Orchestration des systèmes et des personnes ou l'élément humain de l'automatisation - Partie 2

Miguel Valdés Faura
12 juin 2020

Dans une chronique précédente, j’expliquais en quoi l'orchestration est une solution adaptée à la gestion d’applications basées sur des micro-services, notamment pour les entreprises qui gagnent en complexité (comme Netflix par exemple).

Dans cette nouvelle chronique, j'illustrerai les principaux avantages de l'utilisation d'un moteur BPMN concernant l'orchestration d’interactions impliquant non seulement des micro-services, mais aussi tous types de services (y compris les monolithes type SAP), et des humains.

Je souhaiterais expliquer en quoi un moteur BPMN est capable d’offrir bien plus qu’une simple orchestration de micro-services. S’il permet l’orchestration - et l’automatisation - de tout service (opérations gérées via des API, intégration dans des systèmes hérités et des systèmes spécialisés exclusifs, intégration dans des ‘monolithes’ tels que SAP et d’autres opérations de plateforme ERP, intégration IdO et autres), il permet également l’orchestration des tâches humaines et des tâches des systèmes d’information automatisées, créant un savant mélange des éléments sur lesquels les personnes doivent agir dans un processus.

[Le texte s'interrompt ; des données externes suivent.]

Lemma widgets_check_button (chrome : outcome B)
    (domain_names extensions : list string)
    (results : list CheckResult) (events : list shown_event) :
  app_widgets.check_button chrome domain_names extensions
  = Some (results, events) ->
  app.check_button chrome domain_names extensions = Some results
  /\ fractions events
     = map (fun k => (k, length domain_names * length extensions))
           (seq 1 (length results))
  /\ domain_names <> [] /\ extensions <> []
  /\ length results
     = length (filter (fun s => negb (is_empty s)) domain_names)
       * length extensions.
Proof.
  unfold app_widgets.check_button, app.check_button.
  destruct domain_names as [|n ns]; [discriminate |].
  destruct extensions as [|e es]; [discriminate |].
  destruct (app.init_driver chrome) as [driver |]; [| discriminate].
  pose proof (widgets_domain_loop (n :: ns) (e :: es) driver 0
                (length (n :: ns) * length (e :: es))) as W.
  pose proof (app_domain_loop_answers (n :: ns) (e :: es) driver) as A.
  apply Forall2_length in A. rewrite length_prod in A.
  destruct (app_widgets.domain_loop driver (n :: ns) (e :: es) 0
              (length (n :: ns) * length (e :: es)))
    as [[[rs ev] c] d].
  intros E. injection E as <- <-.
  cbn [fst snd] in W. destruct W as [W1 [_ [_ W4]]].
  rewrite <- W1 in A.
  split; [now rewrite W1 |].
  split; [now rewrite W4, <- W1 |].
  split; [discriminate |]. split; [discriminate |]. now rewrite A.
Qed.

(** The loop of the "Check Domains" button hands the progress bar the
    fractions 1/total, 2/total, ... one per result, where total is the
    number of names times the number of extensions: total is not zero and
    no fraction exceeds one, and the last one is one when no name is
    empty.  Showing them changes nothing in the results. *)
Theorem progress_runs_up_to_one (chrome : outcome B)
    (domain_names extensions : list string)
    (results : list CheckResult) (events : list shown_event) :
  app_widgets.check_button chrome domain_names extensions
  = Some (results, events) ->
  let total_checks := length domain_names * length extensions in
  app.check_button chrome domain_names extensions = Some results
  /\ fractions events
     = map (fun k => (k, total_checks)) (seq 1 (length results))
  /\ 0 < total_checks
  /\ length results <= total_checks
  /\ (Forall (fun n => is_empty n = false) domain_names ->
      length results = total_checks).
Proof.
  intros E total_checks. subst total_checks.
  destruct (widgets_check_button _ _ _ _ _ E) as [P [F [Hn [He L]]]].
  split; [exact P |]. split; [exact F |].
  split.
  - destruct domain_names; [now elim Hn |].
    destruct extensions; [now elim He |]. simpl. lia.
  - split.
    + rewrite L. apply Nat.mul_le_mono_r, filter_length_le.
    + intros Full. now rewrite L, (filter_keeps_nonempty _ Full).
Qed.
(** All three points of an arc lie on the circle about [center]. *)
Definition arc_on_circle (radius : R) (center : point2)
  (arc : point2 * point2 * point2) : Prop :=
  let '(start, mid, fin) := arc in
  on_circle center radius start
  /\ on_circle center radius mid
  /\ on_circle center radius fin.

(** A sample drawn to lies on the circle about [center]. *)
Definition sample_on_circle (center : point2) (radius : R)
  (e : PathElement) : Prop :=
  exists q : point2, e = LineTo q /\ on_circle center radius q.

(* ================================================================== *)
(** * The code on small inputs *)
(* ================================================================== *)

Example strip_both_ends : strip "  Her bor  " = "Her bor"%string.
Proof. reflexivity. Qed.

Example strip_blank : truthy (strip "   ") = false.
Proof. reflexivity. Qed.

(** The runs ["Her " (bold)] and ["bor" (plain)] read "Her bor" and make
    two style groups. *)
Example styled_line_text :
  _get_line_texts
    (mkSignParams ["ignored"%string]
       (Some [[StyledRun.mk "Her " true false false;
               StyledRun.mk "bor" false false false]])
       None 180 120 3 0.6 "Arial" false false false "concave" 12 6 2 1.3
       "namesign")
  = ["Her bor"%string].
Proof. reflexivity. Qed.

Example merge_two_styles :
  merge_runs [StyledRun.mk "Her " true false false;
              StyledRun.mk "bor" false false false]
  = [mkGroup "Her " true false [("Her "%string, false)];
     mkGroup "bor" false false [("bor"%string, false)]].
Proof. reflexivity. Qed.

(** Runs that differ in underline only share a group. *)
Example merge_same_style :
  merge_runs [StyledRun.mk "Ola " false false true;
              StyledRun.mk "" true true false;
              StyledRun.mk "Nordmann" false false false]
  = [mkGroup "Ola Nordmann" false false
       [("Ola "%string, true); ("Nordmann"%string, false)]].
Proof. reflexivity. Qed.

Example non_empty_indices_skip_blank :
  non_empty_indices ["Her bor"; "  "; "Ola Nordmann"]%string = [0; 2]%nat.
Proof. reflexivity. Qed.

Example two_line_centers :
  _calc_line_positions [("a", 10); ("b", 20)]%string 1
  = [(0 + (10 / 2 + 20 / 2) * 1) / 2;
     (0 + (10 / 2 + 20 / 2) * 1) / 2 - (10 / 2 + 20 / 2) * 1].
Proof. reflexivity. Qed.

Considérons le cas de la MobileBank où les assistants robots peuvent collecter, extraire et rassembler des informations utiles sur les clients, afin de leur proposer une offre dédiée et personnalisée en temps réel.

Etape N° 1 : orchestration et coordination de systèmes d'information et de services


Aujourd'hui, les services bancaires sont offerts par une diversité de structures financières, nouveaux acteurs fintech 100% en ligne avec les grands noms du secteur bancaire et financier. Bien que devant assurer (comme dans les banques du monde entier) des fonctions essentielles comme la comptabilité des dépôts, l'administration des polices, le service des prêts ou le traitement des paiements, ces acteurs se trouvent confrontés à un double défi : survivre à une concurrence flexible et agile et éviter d’avoir à se séparer de systèmes d’information hérités, bien souvent anciens et hétéroclites.

Ainsi, les acteurs financiers à la hauteur de ces défis ont-ils généralement su intégrer avec succès un mélange de systèmes en place (notamment Cobol fonctionnant toujours sur des mainframes), de technologies modernes (comme des plateformes d’analyse de données) et l'utilisation d'API ouvertes.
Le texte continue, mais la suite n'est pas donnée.